Eryk Salvaggio and Tristan Dot discuss the possibilities and challenges of AI art.
At the moment, AI is telling us a story about what we should do with AI art, but what could we do if we took a step back and steered the system in a more creative direction that was fairer, less biased toward certain groups, and less exploitative of other artists? Can we tell a different story?
Eric Salvaggio
Eric Salvaggio [2025] and tristan dot [2022] Both are interested in the questions raised by AI art, but approach it from different perspectives. Before joining the University of Cambridge, Tristan studied both Art History and Machine Learning. His PhD is in English and he takes a critical approach to AI imagery by bringing together technical and aesthetic expertise. “I want to understand what is happening technologically, economically and politically with AI images,” he says, adding that he is comparing current digital visual culture to 19th century designers who lived in a similar era of technological and artistic exploration.
Eric, who holds a PhD in digital humanities, says his approach is based more on artistic practice than machine learning. “While the technical elements of AI can often be opaque, I know enough about them to raise questions about them, but I look at it through the lens of the humanities and art-making,” he says. When it comes to archives, for example, he says genAI tends to work in reverse to the normal process in the humanities: taking data, lumping it together, “blurring” it back together without adding context. He wants to explore the role that the arts and humanities can play in recontextualizing data and highlighting ongoing processes.
He calls it “filling in the blanks.” “We tend to call the parts of the AI production process that we don't understand creativity as art,” he says. “What I see are gaps that AI fills inadvertently. I want to look at how we bring consideration back into that process.”
AI art
Tristan and Eryk both created their own AI art. Tristan has used his art to explore academic questions. For example, we used CCTV images to explore political questions about surveillance culture. Eric has been involved in experimental art since he was 15 years old and plans to pursue a Ph.D. Create a framework to test assumptions about the use of generative AI in policy, pedagogy, and design.
For Tristan, art is about moving away from the usual way of looking at things and exploring new ways of interpreting reality. But after that initial burst of creativity, he feels Big Tech has adopted AI art in a simplistic and standardized way, limiting its aesthetic potential.
He sees similarities with the 19th century in that AI and genAI moved from small models with more creative possibilities to larger, more fixed formats. Similarly, photography in the 19th century became increasingly industrialized and less experimental, although it had a variety of influences on painting and art. Textile designers face many of the same questions as today's AI artists around ecology, copyright, colonialism and repetition, he added. He is also interested in broader contextual issues, and says that discussions with Gates Cambridge Scholars and others at Cambridge helped him reframe his ideas about the production of images.
Eryk recalls working on a small generative adversarial network. [GANs] In the past. Guns is A type of machine learning algorithm that can generate new, never-before-seen data that is similar to existing data. he remembers. He fed the GAN with thousands of photos that he personally collected. AI is now processing vast amounts of data, and there is a more distant relationship between artists and data, “mimicking commodification culture,” he says. “GANS was like an artistic scene where individuals came together to work on niche projects,” he says. “Everyone now has access to the same tools, and it's becoming more fixed. You can't color outside the lines. You're being blocked from certain kinds of learning, and art is being scooped up and commodified.”
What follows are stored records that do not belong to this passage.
(** What a step does, by its cases. *)
Lemma dot_step_spec pre s post : fits (pre ++ s :: post) ->
  exists i' segs', dot_step (zlen pre) (pre ++ s :: post) = (i', segs') /\
    exists pre' post', segs' = pre' ++ post' /\ u64 (i' + 1) = zlen pre' /\ (length post' <= length post)%nat /\ dots pre' post' = dots pre (s :: post) /\ zlen segs' <= zlen (pre ++ s :: post).
Proof.
  unfold fits. intros Hf. rewrite zlen_app, zlen_cons in Hf. pose proof (zlen_nonneg pre). pose proof (zlen_nonneg post). unfold dot_step. rewrite dot_lookup. cbn [default from_option id].
  assert (Hl : (zlen pre + 1 =? zlen (pre ++ s :: post)) = bool_decide (post = [])).
  { rewrite zlen_app, zlen_cons. case_bool_decide as Hp; [subst; rewrite zlen_nil; lia |]. destruct post; [done |]. rewrite zlen_cons. pose proof (zlen_nonneg post). lia. }
  assert (Hz0 : (zlen pre =? 0) = bool_decide (pre = [])) by (destruct pre as [| a pre]; [done |]; rewrite bool_decide_false, zlen_cons by done; pose proof (zlen_nonneg pre); lia).
  rewrite Hl, Hz0. clear Hl Hz0. cbn [dots]. destruct (decide (pre = [] /\ s = [])) as [[-> ->] | Hn].
  { rewrite !bool_decide_true by done. cbn [andb]. eexists _, _. split; [done |]. exists [[]], post. cbn [app]. split_and!; try done. }
  replace (bool_decide (pre = []) && bool_decide (s = [])) with false by (symmetry; repeat case_bool_decide; tauto). rewrite (bool_decide_false (pre = [] /\ s = [])) by done.
  case_bool_decide as Hdot.
  { destruct post as [| t post].
    - rewrite bool_decide_true by done. eexists _, _. split; [done |]. rewrite clear_mid. exists (pre ++ [[]]), []. rewrite app_nil_r. split_and!; [done | rewrite zlen_snoc; apply u64_small; lia | done | done | rewrite !zlen_app; done].
    - rewrite bool_decide_false by done. eexists _, _. split; [done |]. rewrite erase_one. exists pre, (t :: post). split_and!; [done | | done | done | rewrite !zlen_app, !zlen_cons; lia].
      apply u64_back; lia. }
  case_bool_decide as Hdd; [| eexists _, _; split; [done |]; exists (pre ++ [s]), post; split_and!; [by rewrite <-app_assoc | rewrite zlen_snoc; apply u64_small; lia | done | done | done]].
  case_bool_decide as Hp.
  { subst pre. eexists _, _. split; [done |]. rewrite (bool_decide_true ([] = [] \/ _)) by tauto. exists [], post. change (erase_range 0 1 ([] ++ s :: post)) with (erase_range (zlen (@nil text)) (zlen (@nil text) + 1) ([] ++ s :: post)). rewrite erase_one.
    split_and!; [done | done | done | done | rewrite !zlen_app, zlen_cons; lia]. }
  assert (Hpos : 0 < zlen pre) by (destruct pre; [done |]; rewrite zlen_cons; pose proof (zlen_nonneg pre); lia).
  assert (Hfront : (zlen pre =? 1) && bool_decide (default [] (head (pre ++ s :: post)) = []) = bool_decide (pre = [[]])).
  { destruct pre as [| a [| b pre]]; [done | | rewrite !zlen_cons; pose proof (zlen_nonneg pre); rewrite (proj2 (Z.eqb_neq _ _)) by lia; cbn [andb]; rewrite bool_decide_false by (intros [=]); done].
    cbn [head app default from_option id]. change (zlen [a] =? 1) with true. cbn [andb]. apply bool_decide_ext. split; [by intros Ha; unfold id in Ha; rewrite Ha | by intros [= ->]]. }
  rewrite Hfront. clear Hfront. destruct (decide (pre = [[]])) as [Hpp | Hpp].
  { rewrite (bool_decide_true (pre = [[]])) by done. subst pre. eexists _, _. split; [done |]. rewrite (bool_decide_true (_ \/ [[]] = [[]])) by tauto. rewrite (erase_one [[]]). exists [[]], post. split_and!; [done | done | done | done | cbn; rewrite !zlen_cons; lia]. }
  rewrite (bool_decide_false (pre = [[]])), (bool_decide_false (pre = [] \/ pre = [[]])) by tauto. destruct (snoc_of pre Hp) as (q & a & -> & Hq). rewrite Hq, zlen_snoc in *. pose proof (zlen_nonneg q). destruct post as [| t post].
  - rewrite bool_decide_true by done. eexists _, _. split; [done |]. rewrite zlen_app, zlen_snoc, zlen_cons, zlen_nil.
    replace (zlen q + 1 + (1 + 0) - 1) with (zlen (q ++ [a])) by (rewrite zlen_snoc; lia). rewrite ztake_app_le, ztake_all by lia. replace (zlen q + 1 - 1) with (zlen q) by lia. rewrite clear_mid.
    exists (q ++ [[]]), []. rewrite app_nil_r. split_and!; [done | rewrite zlen_snoc, (u64_small (zlen q)) by lia; apply u64_small; lia | done | done | rewrite zlen_snoc; lia].
  - rewrite bool_decide_false by done. eexists _, _. split; [done |]. replace (zlen q + 1 - 1) with (zlen q) by lia. replace (zlen q + 1 + 1) with (zlen q + 2) by lia.
    rewrite <-app_assoc. cbn [app]. rewrite erase_two. exists q, (t :: post). split_and!; [done | | done | done | rewrite !zlen_app, !zlen_cons; lia].
    replace (zlen q + 1 - 2) with (zlen q - 1) by lia. apply u64_back; lia.
Qed.
Lemma fields_plain w s f : plain w -> fields f (w ++ s) = fields (f ++ w) s.
Proof.
  unfold plain. revert f. induction w as [| x w IH]; intros f; [by rewrite app_nil_r |]. rewrite !not_elem_of_cons. intros [[H1 H2] [H3 H4]]. cbn [app fields].
  rewrite (proj2 (Z.eqb_neq x AMPERSAND)), (proj2 (Z.eqb_neq x SEMICOLON)) by done. cbn [orb]. rewrite IH, <-app_assoc by done. done.
Qed.

Lemma key_value_plain k rest pre : EQUALS_SIGN ∉ k -> key_value pre (k ++ rest) = key_value (pre ++ k) rest.
Proof.
  revert pre. induction k as [| x k IH]; intros pre; [by rewrite app_nil_r |]. rewrite not_elem_of_cons. intros [H1 H2]. cbn [app key_value]. rewrite (proj2 (Z.eqb_neq x EQUALS_SIGN)) by done. rewrite IH, <-app_assoc by done. done.
Qed.

(** The text of a pair. *)
Definition pair_text (e : text * text) : text :=
  escaped queryString_chars true e.1 ++ (if bool_decide (e.2 = []) then [] else EQUALS_SIGN :: escaped queryString_chars true e.2).
Definition pair_ok (e : text * text) : Prop := Forall byte e.1 /\ Forall byte e.2 /\ e <> ([], []).

Lemma print_pair_ok e : print_pair e = Ok (pair_text e).
Proof. unfold print_pair, pair_text. rewrite !escape_ok. cbn [mbind result_bind]. case_bool_decide; [by rewrite app_nil_r | done]. Qed.

Lemma pair_text_plain e : pair_ok e -> plain (pair_text e).
Proof.
  intros (H1 & H2 & _). unfold plain, pair_text. destruct (escaped_plain e.1 H1) as [[P1 P2] _], (escaped_plain e.2 H2) as [[Q1 Q2] _]. rewrite !elem_of_app.
  case_bool_decide; rewrite ?elem_of_cons, ?elem_of_nil; split; intros [? | H']; try done; destruct H'; done.
Qed.

Lemma qs_valid_pair e t : pair_ok e -> qs_valid (pair_text e ++ t) = qs_valid t.
Proof.
  intros (H1 & H2 & _). unfold pair_text. rewrite <-app_assoc, qs_valid_escaped by done. case_bool_decide; [done |]. cbn [app qs_valid]. replace (EQUALS_SIGN =? PERCENT) with false by done.
  rewrite bool_decide_true by tauto. cbn [andb]. by apply qs_valid_escaped.
Qed.

Lemma save_pair e qs : pair_ok e -> Forall (fun x => stricmp x.1 e.1 <= 0) qs -> save_field (Ok qs) (pair_text e) = Ok (qs ++ [e]).
Proof.
  destruct e as [k v]. intros (H1 & H2 & Hne) Hq. cbn [fst snd] in *. destruct (escaped_plain k H1) as [_ Heq]. destruct sets_decodable as (_ & Hd & _). unfold save_field, pair_text. cbn [mbind result_bind fst snd].
  rewrite key_value_plain by done. cbn [app]. case_bool_decide as Hv.
  - cbn [key_value]. rewrite unescape_escaped by done. step. rewrite bool_decide_false by (intros ->; congruence). by rewrite qs_insert_last, Hv by done.
  - cbn [key_value]. replace (EQUALS_SIGN =? EQUALS_SIGN) with true by done. rewrite unescape_escaped by done. step.
    assert (Hnil : escaped queryString_chars true v <> []) by (intros E; pose proof (escaped_length queryString_chars true v) as Hl; rewrite E in Hl; destruct v; [done |]; rewrite zlen_cons, zlen_nil in Hl; pose proof (zlen_nonneg v); lia).
    rewrite (bool_decide_false (escaped _ _ v = [])) by done. cbn [andb]. rewrite unescape_escaped by done. step. by rewrite qs_insert_last by done.
Qed.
But it's not too late to change that, he says. Eryk is interested in discovering how AI can be used not only to recreate art based on traditional data inputs, but also to explore new opportunities for storytelling and expression. “I'm interested in the question of why we need to use AI in art production,” he says, adding that it's how AI can liberate artists.
“Right now, AI is telling us a story about what we should do with AI art, but what could we do if we took a step back and steered the system in a more creative direction that was fairer, less biased toward certain groups, less exploitative of other artists? Could we tell a different story?”
*Artist Eric Salvaggio pollen series [top picture and above left] generates “noise” and “pollen” images using an AI image generator trained only on public domain material. A visualization of the learned features of Tristan's neural network after fine-tuning the fiber pattern is shown in the right photo above.